Poomani won the Sahitya Akademi award in 2014 in the Tamil language category for his novel Agnaadi. Poomani's novel Vekkai was adapted into the film Asuran (2019) which brought wider attention to his work.

==Life and career==
Poomani was born in 1947 into a family of marginal farmers in Andipatti, a village near Kovilpatti. He was born Manickavasagamm; Poomani is a pen name he adopted early in his career.

In his youth, Poomani was enchanted by the stories he heard around him growing up, as told by his mother and in his community. As a young man, the works of Ki. Rajanarayanan, a senior writer from Kovilpatti, inspired Poomani to take up writing. According to Poomani, KiRa combined in his writing "the scent of the soil with the natural flow of life's energies to enable the writing to develop its own traits, instead of borrowing from other models". He was also influenced by P. Kesavadev's Malayalam novel, Ayalkar, published in English as The Neighbours (1979). Poomani found in Ayalkar a worthy model: "It is a strong story, told with an aesthetic narrative style and keen imagination. The imagination adds lustre to the nature of the story, instead of dominating it. Changes and values arise anew on their own. The narration brings many things alive for the reader, carries him to the terrain of the story and stands him there. It makes him walk alongside, cry and laugh. When everything is wrapped up at the end, it makes him think."

Poomani's historical novel Agnaadi (January 2012) has been called "a landmark work". It covers a period of more than 170 years from the beginning of the 19th century, revolving mainly around the lives and fortunes of several families dispersed over villages in the region: Kalingal, Kazhugumalai, Chatrapatti, Veppankadu, Chinnaiahpuram and Sivakasi. The families are from a range of castes (Devendrakula Velalars, Vannaars, Panaiyeri Nadars, Naickers and Thevars) and occupations (farmers, washermen, toddy-tappers, landed squires and warriors). Poomani received a 28-month study and research grant from the Indian Foundation of the Arts in Bengaluru to study the history of the novel. The novel won the inaugural Gitanjali Literary Prize.

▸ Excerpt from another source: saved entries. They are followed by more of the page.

Definition by_reaper (l : label) : bool := match l with L_exit _ _ | L_reap _ => true | _ => false end.

Lemma same_image n t i c img : table_ok n t -> _tasks t !! i = Some c ->
  t_image c = Some img -> i_label img = gate_label (t_handle c).
Proof. intros H Hc. apply (to_label _ _ H). by eapply list_elem_of_lookup_2. Qed.

Lemma insert_same n t i c c' : table_ok n t -> _tasks t !! i = Some c -> t_state c <> FREE ->
  status_of c' = status_of c -> <[t_handle c := status_of c']> (processes t) = processes t.
Proof. intros H Hc Fc ->. apply insert_id. by eapply processes_slot. Qed.

(** Setting or resetting [being_waited]. *)
Lemma sim_waited n s i c b p : inv n s -> _tasks (table s) !! i = Some c -> t_state c <> FREE ->
  in_flight p = [] -> in_flight (server s) = [] -> loading p = None -> loading (server s) = None ->
  pc_ok (set_task i (set_waited b c) (table s)) p ->
  inv n (with_task i (set_waited b c) p s) /\ processes (table (with_task i (set_waited b c) p s)) = processes (table s).
Proof.
  intros Hi Hc Fc Hf Hf' Hl Hl' Hp. pose proof (v_table _ _ Hi) as Ht.
  destruct (inv_change n s i c (set_waited b c) p (live s) Hi Hc Fc) as [Hi' Hpr]; try done.
  - intros img. by apply (same_image n (table s) i c).
  - intros objs Ho. split; [apply Hi|]. rewrite (v_live _ _ Hi), Ho, Hf, Hf', !app_nil_r. done.
  - cbn. intros Hx. rewrite Hl. rewrite <- Hl'. by eapply (v_ready _ _ Hi).
  - intros j _. by rewrite Hl'.
  - split; [done|]. unfold with_task. cbn [table]. rewrite Hpr. by eapply insert_same.
Qed.

Lemma sim_do_wait n s l s' : inv n s -> step s l s' ->
  match server s with S_enter _ _ | S_wait _ _ | S_collect _ _ _ => True | _ => False end ->
  by_reaper l = false ->
  allocs l = 0 /\ inv n s' /\ spec_step (abs n (table s)) l (abs n (table s')).
Proof.
  intros Hi Hs Hpc Hl. pose proof (v_pc _ _ Hi) as Hok. pose proof (v_table _ _ Hi) as Ht.
  destruct Hs as [| | | | | |s i oh c Hp Hc|s i oh c Hp Hc Hx|s i oh c Hp Hc Hx|s i oh code c Hp Hc| | | | | | | | | | | | | | | |];
    try (by rewrite H in Hpc); try done; rewrite Hp in Hok; cbn in Hok; split; try done.
  - destruct Hok as (c0 & Hc0 & Fc & Hw). simplify_eq.
    destruct (sim_waited n s i c true (S_wait i oh) Hi Hc Fc) as [Hi' Hpr]; try (by rewrite Hp); try done.
    + exists (set_waited true c). split; [apply list_lookup_insert_eq; by eapply lookup_lt_Some|done].
    + split; [done|]. unfold abs. rewrite Hpr. constructor.
  - split; [done|constructor].
  - destruct Hok as (c0 & Hc0 & Fc & Hw). simplify_eq.
    destruct (sim_waited n s i c false (S_collect i oh (t_exit_code c)) Hi Hc Fc) as [Hi' Hpr]; try (by rewrite Hp); try done.
    + exists (set_waited false c). split; [apply list_lookup_insert_eq; by eapply lookup_lt_Some|done].
    + split; [done|]. unfold abs. rewrite Hpr. constructor.
  - destruct Hok as (c0 & Hc0 & Fc & Hcode & Hw). simplify_eq. rewrite Hw.
    destruct (inv_free n s i c Hi Hc) as [Hi' Hpr]; try (by rewrite Hp); [congruence|].
    split; [done|]. unfold abs. rewrite Hpr. apply (spec_wait {| procs := processes (table s); next := n + 1 |}). cbn.
    rewrite (processes_slot n _ i c) by (done || congruence). unfold status_of. by rewrite Fc.
Qed.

His Vekaai was translated from Tamil to English by N. Kalyan Raman and published as Heat (2019) by Juggernaut Books.

Poomani's debut novel Piragu, one of the pioneering subaltern novels of Tamil Nadu, was translated into English by T. Marx and published as And Then by Emerald Publishers (December 2019). Poomani's short story "Thakanam" was translated into English by T Marx and published in the journal Indian Literature as "Cremation".

He directed the award-winning movie Karuvelam Pookkal (1996) for NFDC.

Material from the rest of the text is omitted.